# moving a 75gal tank with water



## mbraun15 (Feb 23, 2003)

hey i was wondering how could i move my 75gal setup just up like 2 more inches from the wall so i can add another emperor 400 to my tank. it is full of water fish ect.. but i was just wondering what the easiest way u guys think i should do it i know i will have to take out water but do u think my fish flip out and get all afraid. well thanks


----------



## SnowCichlid. (Jan 10, 2003)

well empty half of the water and then empty the rest into containers and leave enough room for the fish to move still or put them in a temporary tank and then try moving it


----------



## rosecityrhom (Feb 3, 2003)

Lift some weights and have 4 large guys help you move it...tank and water in all.

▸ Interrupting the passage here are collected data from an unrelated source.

(** How [main] goes on once it has found the source directory: it
    prints the opening lines and the notes, announces the processing and
    runs [process] on the source directory; when that returns, the summary
    of its statistics follows, and when it raises, nothing more is
    printed and [main] raises as well. *)
Definition runs_through `{OsPath} (process : Path -> io (raises Stats))
    (opening notes : list event) (w : world) (result : raises unit * world)
    : Prop :=
  let processed :=
    run (process SRC_DIR)
      (mkWorld (fs w)
         (trace w ++ opening ++ notes
          ++ [Printed (Text "Processing files..."); Printed Blank])) in
  match processed.1 with
  | Returns stats =>
      result
      = (Returns tt,
         mkWorld (fs processed.2) (trace processed.2 ++ summary stats))
  | RaisesValueError => result = (RaisesValueError, processed.2)
  end.

(** X7: When the source directory exists, [main] prints the banner,
    then, in replace-imports.py only, one warning for each package whose
    directory does not exist, in the order of [PACKAGES], then announces
    the processing and runs [process_directory] on the source directory.
    If that returns, [main] prints the summary with the three figures of
    the statistics returned, without any line about errors, and returns;
    if it raises, [main] prints nothing more and the exception goes
    on. *)
Theorem main_runs_through `{OsPath} w :
  is_Some (fs w !! SRC_DIR) ->
  runs_through ReplaceImports.process_directory
    (banner simple_title) (warnings w PACKAGES) w
    (run ReplaceImports.main w)
  /\ runs_through ReplaceImportsDeep.process_directory
       (banner deep_title) [] w (run ReplaceImportsDeep.main w).
Proof.
  intros Hsrc. split.
  - unfold runs_through, run, ReplaceImports.main.
    set (loop := foldr _ _ PACKAGES).
    cbv [bind print emit path_exists]. cbn [fs trace].
    rewrite bool_decide_eq_true_2 by done. cbn [negb].
    unfold loop. rewrite warning_loop. cbv [ret]. cbn [fs trace].
    match goal with
    | |- context [ReplaceImports.process_directory SRC_DIR ?w0] =>
        assert (Hw0 : w0 = mkWorld (fs w)
                  (trace w ++ banner simple_title ++ warnings w PACKAGES
                   ++ [Printed (Text "Processing files..."); Printed Blank]))
          by (f_equal; unfold banner, warnings; cbn [fs fmap list_fmap];
              rewrite <- !app_assoc; reflexivity);
        rewrite Hw0
    end.
    pose proof (proj1 (process_directory_errors_empty SRC_DIR
                         (mkWorld (fs w)
                            (trace w ++ banner simple_title
                             ++ warnings w PACKAGES
                             ++ [Printed (Text "Processing files...");
                                 Printed Blank])))) as He.
    unfold run in He.
    destruct (ReplaceImports.process_directory SRC_DIR _) as [r w'].
    destruct r as [stats|]; cbn [fst snd]; [|done].
    pose proof (print_summary_no_errors stats w' (He stats eq_refl)) as Hsum.
    unfold run in Hsum. by rewrite Hsum.
  - unfold runs_through, run, ReplaceImportsDeep.main.
    cbv [bind print emit path_exists]. cbn [fs trace].
    rewrite bool_decide_eq_true_2 by done. cbn [negb]. cbn [fs trace].
    match goal with
    | |- context [ReplaceImportsDeep.process_directory SRC_DIR ?w0] =>
        assert (Hw0 : w0 = mkWorld (fs w)
                  (trace w ++ banner deep_title ++ []
                   ++ [Printed (Text "Processing files..."); Printed Blank]))
          by (f_equal; unfold banner, warnings; cbn [fs fmap list_fmap];
              rewrite <- !app_assoc; reflexivity);
        rewrite Hw0
    end.
    pose proof (proj2 (process_directory_errors_empty SRC_DIR
                         (mkWorld (fs w)
                            (trace w ++ banner deep_title ++ []
                             ++ [Printed (Text "Processing files...");
                                 Printed Blank])))) as He.
    unfold run in He.
    destruct (ReplaceImportsDeep.process_directory SRC_DIR _) as [r w'].
    destruct r as [stats|]; cbn [fst snd]; [|done].
    pose proof (print_summary_no_errors stats w' (He stats eq_refl)) as Hsum.
    unfold run in Hsum. by rewrite Hsum.
Qed.
Definition metrics : ProjectMetrics :=
  {| cpuSecondsUsage := Some {| value := Some 12%Z |};
     totalRequests := Some {| value := Some 340%Z |};
     functionInvocations := None;
     postgresVolumeUsage := Some {| value := Some 1024%Z |};
     postgresVolumeCapacity := Some {| value := Some 4096%Z |};
     logsVolume := None |}.

(** The metrics query with data from an earlier fetch and the error of
    a later one. *)
Definition staleMetricsQuery : QueryResult ProjectMetrics :=
  {| data := Some metrics; loading := false; error := Some queryError |}.

(** The sign-in-methods query in flight, with the error of the fetch
    before. *)
Definition refetchingSignInQuery : QueryResult SignInMethods.Data :=
  {| data := None; loading := true; error := Some queryError |}.

(** The sign-in-methods query answered from the cache, nothing
    configured yet. *)
Definition loadedSignInQuery : QueryResult SignInMethods.Data :=
  {| data := Some {| SignInMethods.config := None |};
     loading := false; error := None |}.

(** The cached answer of a project whose Azure AD provider is set up. *)
Definition configuredData : SignInMethods.Data :=
  {| SignInMethods.config :=
       Some
         {| SignInMethods.auth :=
              Some
                {| SignInMethods.method :=
                     Some
                       {| SignInMethods.oauth :=
                            Some
                              {| SignInMethods.azuread :=
                                   Some
                                     {| SignInMethods.clientId :=
                                          Some (lit "client");
                                        SignInMethods.clientSecret :=
                                          Some (lit "secret");
                                        SignInMethods.tenant :=
                                          Some (lit "tenant");
                                        SignInMethods.enabled := Some true
                                     |} |} |} |} |} |}.

(** Both queries settled with an error and without data. *)
Definition failedMetricsQuery : QueryResult ProjectMetrics :=
  {| data := None; loading := false; error := Some queryError |}.

Definition failedSignInQuery : QueryResult SignInMethods.Data :=
  {| data := None; loading := false; error := Some queryError |}.

End Sample.

(** ** The helper behind the error toast *)

Module FromSpec.

(** Modelled from the spec: [getServerError], the default export of
    '@/utils/settings/getServerError', whose source is not part of the
    files at hand.  The spec has mutation errors "surfaced via toast
    notifications with static user-facing copy": what the helper hands to
    the toaster is the copy it was given, whatever the error. *)
Definition getServerError (fallbackMessage : jsstring)
  : ValueOrFunction Thrown :=
  Value fallbackMessage.

(** The imports [I], with this [getServerError] for the one of [I]. *)
Definition imports (I : Imports) : Imports :=
  Build_Imports
    (@Region I)
    (@generateAppServiceUrl I)
    (@defaultLocalBackendSlugs I)
    (@defaultRemoteBackendSlugs I)
    (@getHasuraConsoleServiceUrl I)
    (@twMerge I)
    getServerError
    (@getToastStyleProps I)
    (@number I)
    (@zero I)
    (@number_truthy I)
    (@Math_round I)
    (@toString I)
    (@prettysize I).

End FromSpec.

(** ** Reading a rendered tree *)

Definition as_str (v : PropVal) : option jsstring :=
  match v with
  | VStr s => Some s
  | _ => None
  end.

(** The [href] of the first button of a tree. *)
Definition buttonHref (tree : Element) : option jsstring :=
  find "Button" tree ?. (fun button => prop "href" (props_of button))
    ?. as_str.

(** The [className] the settings container is given for its fields. *)
Definition fieldsClassName (tree : Element) : option jsstring :=
  find "SettingsContainer" tree
    ?. (fun container => prop "className" (props_of container)) ?. as_str.

(** The children of the settings container, by position. *)
Definition settingsChild (i : nat) (tree : Element) : option Element :=
  find "SettingsContainer" tree ?. (fun container => children_of container !! i).

(** ** More sample values *)

Module Sample2.

#[local] Existing Instance Sample.imports.

(** [Sample.metrics] with its missing metrics spelled out as zero and as
    a missing value. *)
Definition metricsSpelledOut : ProjectMetrics :=
  {| cpuSecondsUsage := Some {| value := Some 12%Z |};
     totalRequests := Some {| value := Some 340%Z |};
     functionInvocations := Some {| value := Some 0%Z |};
     postgresVolumeUsage := Some {| value := Some 1024%Z |};
     postgresVolumeCapacity := Some {| value := Some 4096%Z |};
     logsVolume := Some {| value := None |} |}.

(** A project on the free plan, in another region. *)
Definition freeProject : Project :=
  {| id := lit "app-2";
     subdomain := Some (lit "zyxwvuts");
     region := lit "us-east-1";
     Hooks.config := None;
     plan := {| isFree := true |} |}.

Definition anotherFreeProject : Project :=
  {| id := lit "app-3";
     subdomain := None;
     region := lit "eu-west-2";
     Hooks.config := None;
     plan := {| isFree := true |} |}.

(** A cached answer with a client id and the switch on, but neither
    secret nor tenant yet. *)
Definition partlyConfiguredData : SignInMethods.Data :=
  {| SignInMethods.config :=
       Some
         {| SignInMethods.auth :=
              Some
                {| SignInMethods.method :=
                     Some
                       {| SignInMethods.oauth :=
                            Some
                              {| SignInMethods.azuread :=
                                   Some
                                     {| SignInMethods.clientId :=
                                          Some (lit "client");
                                        SignInMethods.clientSecret := None;
                                        SignInMethods.tenant := None;
                                        SignInMethods.enabled := Some true
                                     |} |} |} |} |} |}.

End Sample2.

(** * Properties *)

(** ** JavaScript arrays and strings *)

Lemma join_cons_empty_sep (x : option jsstring) (rest : list (option jsstring)) :
  join [] (x :: rest) = default [] x ++ join [] rest.
Proof.
  destruct rest as [|y rest]; simpl.
  - by rewrite app_nil_r.
  - reflexivity.
Qed.

Lemma join_fill_Array (x : jsstring) (n : nat) :
  join [] (fill x (Array n)) = concat (replicate n x).
Proof.
  unfold fill, Array.
  induction n as [|n IH].
  - reflexivity.
  - change (replicate (S n) (@None jsstring))
      with (None :: replicate n (@None jsstring)).
    rewrite fmap_cons, join_cons_empty_sep, IH.
    reflexivity.
Qed.

(** [Array(n).fill('•').join('')] is [n] bullets. *)
Lemma masked_is_bullets (n : nat) :
  join [] (fill bullet (Array n)) = replicate n 0x2022%N.
Proof.
  rewrite join_fill_Array.
  induction n as [|n IH]; simpl; [reflexivity | by rewrite IH].
Qed.

Lemma truthy_Some_nonempty (s : jsstring) : truthy (Some s) = true <-> s <> [].
Proof. destruct s; simpl; split; intros; congruence. Qed.

Lemma str_or_Some_empty (s : jsstring) : str_or (Some s) (lit "") = s.
Proof. by destruct s. Qed.

Lemma bool_or_Some_false (b : bool) : bool_or (Some b) false = b.
Proof. by destruct b. Qed.

(** ** The render monad *)

Section RenderLaws.
Context `{Imports}.

Lemma bind_ret_l {A B} (a : A) (f : A -> Render B) : bind (ret a) f = f a.
Proof. unfold bind, ret. by destruct (f a). Qed.

End RenderLaws.

(** ** CustomDomains *)

(** C4: for every current project, [CustomDomains] gates on the plan.  On a
    free plan the page is a container whose only child is the
    [UpgradeToProBanner], and none of [AuthDomain], [HasuraDomain],
    [DatabaseDomain], [RunServiceDomains] occurs in it; on any other plan
    each of the four panels occurs exactly once and no banner occurs. *)
Theorem CustomDomains_gates_on_plan `{Imports} (currentProject : Project) :
  exists page,
    CustomDomains (Some currentProject) = ret page /\
    tag_of page = Some "Container" /\
    if isFree (plan currentProject) then
      tag_of <$> children_of page = [Some "UpgradeToProBanner"] /\
      occurrences "UpgradeToProBanner" page = 1 /\
      Forall (fun panel => occurrences panel page = 0) panels
    else
      occurrences "UpgradeToProBanner" page = 0 /\
      Forall (fun panel => occurrences panel page = 1) panels /\
      drop 1 (tag_of <$> children_of page) = Some <$> panels.
Proof.
  unfold CustomDomains, member.
  rewrite bind_ret_l.
  destruct (isFree (plan currentProject)); eexists; (split; [reflexivity|]).
  - split; [reflexivity|]. split; [reflexivity|]. split; [reflexivity|].
    unfold panels. repeat constructor.
  - split; [reflexivity|]. split; [reflexivity|]. split; [|reflexivity].
    unfold panels. repeat constructor.
Qed.

(** ** The validation schema *)

(** The schema on arbitrary values, [undefined] included. *)
Lemma passes_iff (values : AzureADProviderFormValues) :
  passes values = true
  <-> enabled values <> Some true
      \/ (truthy (clientId values) = true
          /\ truthy (clientSecret values) = true
          /\ truthy (tenant values) = true).
Proof.
  unfold passes, validationSchema, Yup.validate_boolean.
  rewrite app_nil_r.
  unfold clientId_schema, clientSecret_schema, tenant_schema, Yup.when.
  unfold Yup.validate_string.
  destruct (enabled values) as [[|]|]; simpl;
    destruct (truthy (clientId values)),
             (truthy (clientSecret values)),
             (truthy (tenant values)); simpl;
    split; intros; try reflexivity; try discriminate;
    try (left; congruence); try (right; tauto);
    intuition (congruence || discriminate).
Qed.

(** C5: a value assignment {clientId, clientSecret, tenant, enabled} passes
    the validation schema if and only if [enabled] is false, or [enabled]
    is true and [clientId], [clientSecret] and [tenant] are all
    non-empty. *)
Theorem validationSchema_required_fields
    (clientId_ clientSecret_ tenant_ : jsstring) (enabled_ : bool) :
  passes {| clientId := Some clientId_; clientSecret := Some clientSecret_;
            tenant := Some tenant_; enabled := Some enabled_ |} = true
  <-> enabled_ = false
      \/ (enabled_ = true /\ clientId_ <> [] /\ clientSecret_ <> []
          /\ tenant_ <> []).
Proof.
  rewrite passes_iff; cbn [clientId clientSecret tenant enabled].
  rewrite !truthy_Some_nonempty.
  destruct enabled_; split; intros [Hd | Hc];
    try congruence; try tauto; auto.
Qed.

Lemma validationSchema_required_fields_witness :
  passes Sample.filledIn = true.
Proof.
  apply (proj2 (validationSchema_required_fields
                  (lit "client") (lit "secret") (lit "tenant") true)).
  right. repeat split; discriminate.
Defined.

(** ** Loading and error states *)

(** C7: in the loading state placeholders are rendered.  [OverviewMetrics],
    while the metrics query is loading and has no data, renders one
    pulsing placeholder card per metric, six in all, and a placeholder card
    has no children, so no label and no value text;
    [AzureADProviderSettings], while the sign-in-methods query is loading,
    renders an activity indicator and no form. *)
Theorem loading_renders_placeholders `{Imports}
    (currentProject : option Project) (error_ : option ApolloError)
    (maintenanceActive : bool) (data_ : option SignInMethods.Data)
    (mounted : option UseFormReturn) :
  (exists grid caption,
     OverviewMetrics currentProject
       {| data := None; loading := true; error := error_ |}
     = ret (El "div" [("className", str "grid grid-flow-row gap-4")]
              [grid; caption])
     /\ children_of grid
        = (fun _ => placeholderCard) <$> cardElements None
     /\ children_of grid = replicate 6 placeholderCard
     /\ prop "className" (props_of placeholderCard)
        = Some (VStr (twMerge
                        [Some (lit "grid grid-flow-row gap-2 rounded-md px-4 py-3");
                         Some (lit "h-[92px] animate-pulse")]))
     /\ children_of placeholderCard = []
     /\ texts grid = [])
  /\
  (exists indicator,
     AzureADProviderSettings maintenanceActive currentProject
       {| data := data_; loading := true; error := error_ |} mounted
     = ret indicator
     /\ tag_of indicator = Some "ActivityIndicator"
     /\ children_of indicator = []
     /\ find "Form" indicator = None
     /\ find "SettingsContainer" indicator = None).
Proof.
  split.
  - do 2 eexists. split; [reflexivity|].
    repeat split; reflexivity.
  - eexists. split; [reflexivity|].
    repeat split; reflexivity.
Qed.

Do the half water thing if you don't want to break your back.


----------



## bobme (Feb 17, 2003)

it prb weights around 700 lbs ... so go from there, id still empty like half of the water.


----------



## xjfella95 (Feb 6, 2003)

H20 weight like 8lb a gal

do the math

gotta Forklift?


----------



## rosecityrhom (Feb 3, 2003)

You don't need a forklift to move 700lbs...I work in a warehouse and moving company and I know for a fact we have guys that could move this with just two people.







Not me of course.


----------



## xjfella95 (Feb 6, 2003)

it wasn't meant to be taken seriously.

but sweet.

Mocho men?


----------



## RHOM (Jan 28, 2003)

well if a 50g fully setup is 600lbs then a 75g would be around 900lbs and if u have p's in ur tank u really should be using the Ep 400 u should be using a canster filter it's better for the fish keeps the water cleaner that what i have


----------



## RHOM (Jan 28, 2003)

yea it 8lbs per gallon but then theres like 60lbs of gravel ,rock etc.. to include


----------



## SnowCichlid. (Jan 10, 2003)

rosecityrhom said:


> Lift some weights and have 4 large guys help you move it...tank and water in all.
> 
> 
> 
> ...


 yeah thats all fine according to our bodies if it is managable but it is very hard on the seems of the tank and _might casue _some problems


----------



## phantom45f (Jan 28, 2003)

Mbraun,
I just did the same exact think less than 2 weeks ago - moved a 75 gallon about 2 inches more from the wall to add another Emp 400. I did a little more than normal water cahnge (probably bout 40%) and then just had my roomate give me a hand. It took maybe 8 seconds with 2 poeple. It was very easy to slide/lift a few inches. Maybe when you lift it this time you should get some of those magic slider thingies they had on infomercials a while back. Good luck


----------



## RhomZilla (Feb 12, 2003)

Even half empty water would still be too heavy to try and move alone, considering all the gravel, equipment, and fish crap in your tank. You can try and empty out that much water, but I hope you have enough buckets to put some of that same water (not new) in the tank. Putting in new water half of what you took out would cause an imbalance on the water conditions.

Next time, go to your nearest WalMArt or Target and ask for "plastic movers". Its this little plastic wide U shaped thingy you attatch to the bottom of your furniture to help glide over carpets and floors with ease, reduces half of the moving weight.


----------



## RhomZilla (Feb 12, 2003)

OK Phantom45f must've posted a reply before I posted mine. But he has the same idea...


----------



## mbraun15 (Feb 23, 2003)

well thanks for all the info guys i really apreciate it i will go to walmart and buy the plastic contaners thanks again


----------